By combining data on six parasite species from ongoing surveys of lemur health with weather data and other environmental information for Madagascar as a whole, a team of Duke University researchers has created probability maps of likely parasite distributions throughout the island today.
This is an indri (Indri indri) from eastern Madagascar.
Credit: Meredith Barrett
Then, using climate projections for the year 2080, they estimate what parasite distributions might look like in the future.
"We can use these models to figure out where the risk of lemur-human disease transmission might be highest, and use that to better protect the future of lemur and human health," said lead author Meredith Barrett, who conducted the study while working as a graduate student at Duke.
Lemurs are native to the African island of Madagascar, where climate change isn't the only threat to their survival. More than 90 percent of the lemurs' forest habitat has already been cleared for logging, farming and grazing. Illegal hunting for bushmeat is also a problem.

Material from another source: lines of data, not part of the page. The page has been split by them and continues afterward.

Definition replayTaskEvents (taskId : string) (afterSeq : Z) (b : Broker) : list BufferedTaskEvent :=
  match jm_get taskId (br_taskEventBuffers b) with
  | None => []
  | Some buffer => List.filter (fun e => (afterSeq <? bt_seq e)%Z) buffer
  end.

(** Listeners are closures of the caller; they are represented by numbers. *)
Definition subscribeToTask (taskId : string) (listener : nat) : BM unit :=
  m_modify (fun b => b <| br_taskListeners ::= fun m =>
    let l := jm_get taskId m ?? [] in
    jm_set taskId (if decide (listener ∈ l) then l else l ++ [listener]) m |>).

(** The function [subscribeToTask] returns. *)
Definition unsubscribeFromTask (taskId : string) (listener : nat) : BM unit :=
  m_modify (fun b => b <| br_taskListeners ::= fun m =>
    match jm_get taskId m with
    | None => m
    | Some l => let l' := List.filter (fun i => negb (i =? listener)) l in
                match l' with [] => jm_delete taskId m | _ => jm_set taskId l' m end
    end |>).

(** *** Audit events *)

Definition getHeartbeatAuditEventId (action : AuditAction) (target : AuditTargetType) (targetId : string)
    : option string :=
  if bool_decide (action = AuditWorkerHeartbeat) && bool_decide (target = TargetWorker)
  then Some ("worker-heartbeat:" ++ targetId)%string
  else if bool_decide (action = AuditTaskHeartbeat) && bool_decide (target = TargetTask)
  then Some ("task-heartbeat:" ++ targetId)%string
  else None.

Record AuditInput : Type := mkAuditInput {
  ai_actorId : string;
  ai_action : AuditAction;
  ai_targetType : AuditTargetType;
  ai_targetId : string;
  ai_proposalId : option string;
  ai_note : option string;
}.

Definition push_to_sink (event : AuditEvent) : BM unit := m_modify (fun b =>
  match aud_targetType event, jm_get (aud_targetId event) (br_tasks b) with
  | TargetTask, Some task =>
      let '(s, o) := sink_push event task (br_sink b) in
      let b := b <| br_sink := s |> in
      match o with
      | Some te => b <| br_pending ::= fun p => p <| ph_terminalOutbox ::= jm_set (sink_event_id te) te |> |>
      | None => b
      end
  | _, _ => b
  end).

Definition appendAuditEvent (i : AuditInput) : BM AuditEvent :=
  eventId <-- match getHeartbeatAuditEventId (ai_action i) (ai_targetType i) (ai_targetId i) with
              | Some id => m_ret id
              | None => randomUUID
              end;
  createdAt <-- isoNow;
  let event := mkAuditEvent eventId (ai_actorId i) (ai_action i) (ai_targetType i) (ai_targetId i)
                 (ai_proposalId i) (ai_note i) createdAt in
  m_modify (fun b => b
    <| br_auditEvents ::= jm_set (aud_id event) event |>
    <| br_pending ::= fun p => p <| ph_auditEvents ::= jm_set (aud_id event) event |> |>);;;
  push_to_sink event;;;
  m_ret event.

(** An audit event about a task, the form every task handler uses. *)
Definition audit_task (actorId : string) (action : AuditAction) (t : TaskRecord) (note : option string)
    : BM unit :=
  appendAuditEvent (mkAuditInput actorId action TargetTask (task_id t) (task_proposalId t) note);;;
  m_ret tt.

A key part of saving these animals is ensuring that they stay healthy as environmental conditions in their island home continue to shift, Barrett said.
Average annual temperatures in Madagascar are predicted to rise by 1.1 to 2.6 degrees Celsius by 2080. Rainfall, drought and cyclone patterns are changing too.

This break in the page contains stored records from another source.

(** The fields the normalisation reads from a request. *)
Record GithubFields : Type := mkGithubFields {
  gf_mode : option string;
  gf_repo : option string;
  gf_legacyRepo : option string;
  gf_issueNumber : option Z;
  gf_legacyIssueNumber : option Z;
  gf_issueUrl : option string;
  gf_legacyIssueUrl : option string;
  gf_workMode : option string;
  gf_githubWorkMode : option string;
  gf_messageIssue : option (string * Z);
  gf_payloadIssue : option (string * Z);
}.

Definition github_fields (r : CreateTaskRequest) : GithubFields :=
  let payload := ct_payload r ?? [] in
  let issueUrl := readString (js_prop "issueUrl" payload) in
  let legacyIssueUrl := readString (js_prop "githubIssueUrl" payload) in
  {| gf_mode := readString (js_prop "mode" payload);
     gf_repo := readString (js_prop "repo" payload);
     gf_legacyRepo := readString (js_prop "githubRepo" payload);
     gf_issueNumber := readIssueNumber (js_or (js_prop "issueNumber" payload) (js_prop "issue" payload));
     gf_legacyIssueNumber := readIssueNumber (js_prop "githubIssueNumber" payload);
     gf_issueUrl := issueUrl;
     gf_legacyIssueUrl := legacyIssueUrl;
     gf_workMode := readString (js_prop "workMode" payload);
     gf_githubWorkMode := readString (js_prop "githubWorkMode" payload);
     gf_messageIssue := readGitHubIssueUrl (ct_message r);
     gf_payloadIssue := readGitHubIssueUrl (issueUrl ??o legacyIssueUrl) |}.

Definition payloadHasRepoIssuePair (f : GithubFields) : bool :=
  (is_some (gf_repo f) || is_some (gf_legacyRepo f))
  && (is_some (gf_issueNumber f) || is_some (gf_legacyIssueNumber f)
      || is_some (gf_issueUrl f) || is_some (gf_legacyIssueUrl f)).

Definition hasLegacyGitHubMetadata (f : GithubFields) : bool :=
  is_some (gf_legacyRepo f) || is_some (gf_legacyIssueNumber f) || is_some (gf_legacyIssueUrl f).

Definition work_mode_github (f : GithubFields) : bool :=
  bool_decide (gf_workMode f = Some "github") || bool_decide (gf_githubWorkMode f = Some "github").

Definition hasExplicitGithubDispatchSignal (intent : A2AExchangeIntent) (f : GithubFields) : bool :=
  bool_decide (gf_mode f = Some "github-propose-patch")
  || (isGithubReadOnlyTaskRequest intent (gf_mode f)
      && (payloadHasRepoIssuePair f || is_some (gf_messageIssue f) || is_some (gf_payloadIssue f)
          || hasLegacyGitHubMetadata f))
  || (is_some (gf_mode f) && hasLegacyGitHubMetadata f)
  || is_some (gf_messageIssue f) || is_some (gf_payloadIssue f)
  || work_mode_github f.

Definition looksLikeGithubTask (intent : A2AExchangeIntent) (f : GithubFields) : bool :=
  hasExplicitGithubDispatchSignal intent f
  || (bool_decide (intent = IntentProposePatch)
      && (negb (is_some (gf_mode f)) || bool_decide (gf_mode f = Some "github-propose-patch"))
      && payloadHasRepoIssuePair f).

Definition normalized_repo (f : GithubFields) : option string :=
  gf_repo f ??o gf_legacyRepo f ??o (fst <$> gf_payloadIssue f) ??o (fst <$> gf_messageIssue f).
Definition normalized_issue (f : GithubFields) : option Z :=
  gf_issueNumber f ??o gf_legacyIssueNumber f ??o (snd <$> gf_payloadIssue f) ??o (snd <$> gf_messageIssue f).
Definition normalized_url (f : GithubFields) (repo : string) (issue : Z) : string :=
  gf_issueUrl f ??o gf_legacyIssueUrl f
    ?? ("https://github.com/" ++ repo ++ "/issues/" ++ pretty issue)%string.

(** [{ ...payload, mode, repo, issue, issueNumber, issueUrl }]. *)
Definition canonical_payload (payload : JsRecord) (mode repo : string) (issue : Z) (url : string) : JsRecord :=
  jm_set "issueUrl" (JStr url) (jm_set "issueNumber" (JNum (NInt issue))
    (jm_set "issue" (JStr ("#" ++ pretty issue)%string) (jm_set "repo" (JStr repo)
      (jm_set "mode" (JStr mode) payload)))).

(** Repository and issue of a GitHub-looking request, or the rejection. *)
Definition repo_and_issue (f : GithubFields) (repoError issueError : string)
    : result BrokerError (string * Z) :=
  match truthy_opt (normalized_repo f) with
  | None => bad_request repoError
  | Some repo =>
      if negb (is_owner_name repo) then bad_request repoError
      else match normalized_issue f with
           | None => bad_request issueError
           | Some issue => Ok (repo, issue)
           end
  end.

Definition not_github_origin (r : CreateTaskRequest) : bool :=
  match ct_taskOrigin r with
  | Some OriginGithub | None => false
  | Some _ => true
  end.

Definition legacy_key (k : string) : bool :=
  starts_with "github" k || String.eqb k "workMode" || String.eqb k "githubWorkMode".

Definition normalize_read_only (r : CreateTaskRequest) (f : GithubFields) : result BrokerError CreateTaskRequest :=
  if not_github_origin r then
    bad_request "GitHub read-only validation tasks require taskOrigin=github"
  else match repo_and_issue f
               "GitHub read-only validation payload requires repo in owner/name form"
               "GitHub read-only validation payload requires issueNumber, issue, or issueUrl" with
       | Err e => Err e
       | Ok (repo, issue) =>
           Ok (r <| ct_taskOrigin := Some OriginGithub |>
                 <| ct_payload := Some (canonical_payload (ct_payload r ?? []) (gf_mode f ?? "") repo issue
                                          (normalized_url f repo issue)) |>)
       end.
(** ** The handlers *)

(** One step of a handler: a guard is read off, a read-only or silent step is
    skipped, and the record is written by a move. *)
Ltac tri_step :=
  cbv beta;
  lazymatch goal with
  | |- tri _ _ (let x := ?v in @?k x) _ => cbv zeta
  | |- tri _ _ (m_bind (throw_if _ _ _) _) _ => apply tri_throw_if; intro
  | |- tri _ _ (m_bind (assertTaskStatus _ _ _) _) _ => apply tri_throw_if; intro
  | |- tri _ _ (m_bind (assertTaskWorker _ _ _) _) _ => apply tri_assertTaskWorker; intro
  | |- tri _ _ (m_bind _ _) _ =>
      first [ apply tri_readonly; [solve [eauto with preserves_db]|intro]
            | apply tri_silent; [solve [eauto with preserves_db]|intro] ]
  | |- tri _ _ (throw _ _) _ => apply tri_end; eauto with preserves_db
  | |- tri _ _ (m_ret _) _ => apply tri_end, preserves_ret, _
  end.

(** Read the guards collected as hypotheses. *)
Ltac guards :=
  repeat match goal with
  | G : negb (bool_decide _) = false |- _ => apply negb_bool_decide_false in G
  | G : _ || _ = false |- _ => apply orb_false_iff in G as [? ?]
  end.

Section Handlers.
Context `{JsHost} `{TaskEventSink} `{BrokerConfig}.

Lemma claim_gate t :
  requires_approval (task_policyContext t) && negb (is_some (task_approval t)) = false ->
  gated t -> is_Some (task_approval t).
Proof. unfold gated. intros Hc Hg. rewrite Hg in Hc. destruct (task_approval t); [eauto|done]. Qed.

Lemma evolves_claimTask N id w : preserves (evolves N) (claimTask id w).
Proof.
  reveal claimTask. apply evolves_handler. intros t _. repeat tri_step. guards.
  apply tri_commit; [done|]. intros c. apply MoveClaim.
  - by apply list_elem_of_singleton.
  - by apply claim_gate.
  - match goal with E : entitled _ _ |- _ => apply E end.
Qed.

Lemma evolves_startTask N id w : preserves (evolves N) (startTask id w).
Proof.
  reveal startTask. apply evolves_handler. intros t _. repeat tri_step. guards.
  apply tri_commit; [done|]. intros c. apply MoveStart. by apply list_elem_of_singleton.
Qed.

Lemma evolves_heartbeatTask N id w : preserves (evolves N) (heartbeatTask id w).
Proof.
  reveal heartbeatTask. apply evolves_handler. intros t _. do 4 tri_step. guards. cbv zeta.
  apply tri_set; [done|by intros; apply MoveHeartbeat|]. apply tri_end. preserves_auto. quiet_other.
Qed.

Lemma evolves_approveTask N id r : preserves (evolves N) (approveTask id r).
Proof.
  reveal approveTask. apply evolves_handler. intros t _. do 3 tri_step.
  destruct (task_approval t) as [info|] eqn:Hinfo; [repeat tri_step|].
  repeat tri_step. guards. cbv zeta.
  apply tri_set; [done| |apply tri_end; preserves_auto].
  intros c. apply MoveApprove; try done. by apply negb_false_iff.
Qed.

Lemma evolves_reassignTask N id r : preserves (evolves N) (reassignTask id r).
Proof.
  reveal reassignTask. apply evolves_handler. intros t _. repeat tri_step.
  apply tri_commit; [done|]. intros c. by apply MoveReassign.
Qed.

Lemma evolves_updateTaskPayload N id p a n : preserves (evolves N) (updateTaskPayload id p a n).
Proof.
  reveal updateTaskPayload. apply evolves_handler. intros t _. repeat tri_step. cbv zeta.
  apply tri_set; [done|by intros; apply MovePayload|]. apply tri_end. preserves_auto.
Qed.

Lemma evolves_failTask N id w e : preserves (evolves N) (failTask id w e).
Proof.
  reveal failTask. apply evolves_handler. intros t _. tri_step.
  destruct (isTerminalTaskStatus (task_status t)) eqn:Hterm; repeat tri_step. guards.
  cbv zeta. unfold commit_task.
  eapply (tri_bind _ _ _ (fun _ _ => True)); [|intros t'; apply tri_end; preserves_auto].
  apply tri_set; [done|by intros; apply MoveFail|]. apply tri_end, quiet_commit_tail.
Qed.

Lemma quiet_applyTaskCompletion t w r : preserves quiet (applyTaskCompletion t w r).
Proof. unfold applyTaskCompletion. preserves_auto. Qed.
Hint Resolve quiet_applyTaskCompletion : preserves_db.

Lemma evolves_completeTask N id w r : preserves (evolves N) (completeTask id w r).
Proof.
  reveal completeTask. apply evolves_handler. intros t _. tri_step.
  destruct (isTerminalTaskStatus (task_status t)) eqn:Hterm; [tri_step|]. tri_step. guards.
  cbv zeta. destruct (validateGithubTaskCompletionEvidence t (normalizeTaskResult r)) eqn:Hev;
    [by intros b Hb; split; [reflexivity|]|].
  apply tri_readonly; [by intros b|]. intros _.
  apply tri_quiet; [eauto with preserves_db|done|]. intros _. tri_step.
  apply tri_commit; [done|]. intros c. by apply MoveComplete.
Qed.

Lemma same_updatedAt t wake :
  t <| task_wake := wake |> = t <| task_wake := wake |> <| task_updatedAt := task_updatedAt t |>.
Proof. by destruct t. Qed.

In a study published in the January 2013 issue of the journal Biological Conservation, Barrett and colleagues examined what these changes could mean for lemur health by taking a cue from the parasites they carry.
The team focused on six species of mites, ticks and intestinal worms commonly known to infect lemurs. The parasites are identified in lemur fur and feces. Some species -- such as pinworms, whipworms and tapeworms -- cause diarrhea, dehydration and weight loss in human hosts. Others, particularly mites and ticks, can transmit diseases such as plague, typhus or scabies.
When the researchers compared their present-day maps with parasite distributions predicted for the future, they found that lemur parasites could expand their range by as much as 60 percent. Whipworms, for example, which are now largely confined to Madagascar's northeast and western coasts, may become widely distributed on the country's southeastern coast as well.
Anne Yoder, senior author on the study and Director of the Duke Lemur Center, said the research is particularly important now as lemurs have been identified by the International Union for the Conservation of Nature (IUCN) as the most endangered mammals on earth.
Warmer weather means that parasites could grow and reproduce more quickly, or spread to higher latitudes and elevations where once they were unable to survive. As lemur parasites become more prevalent, the diseases they carry could show up in new places. The spread could be harmful to lemur populations that have never encountered these pests before, and lack resistance to the diseases they carry.
Shifting parasite distributions could have ripple effects on people too. As human population growth in Madagascar drives people and their livestock into previously uninhabited areas, wildlife-human disease transmission becomes increasingly likely.
The authors hope their results will help researchers predict where disease hotspots are likely to occur, and prepare for them before they hit.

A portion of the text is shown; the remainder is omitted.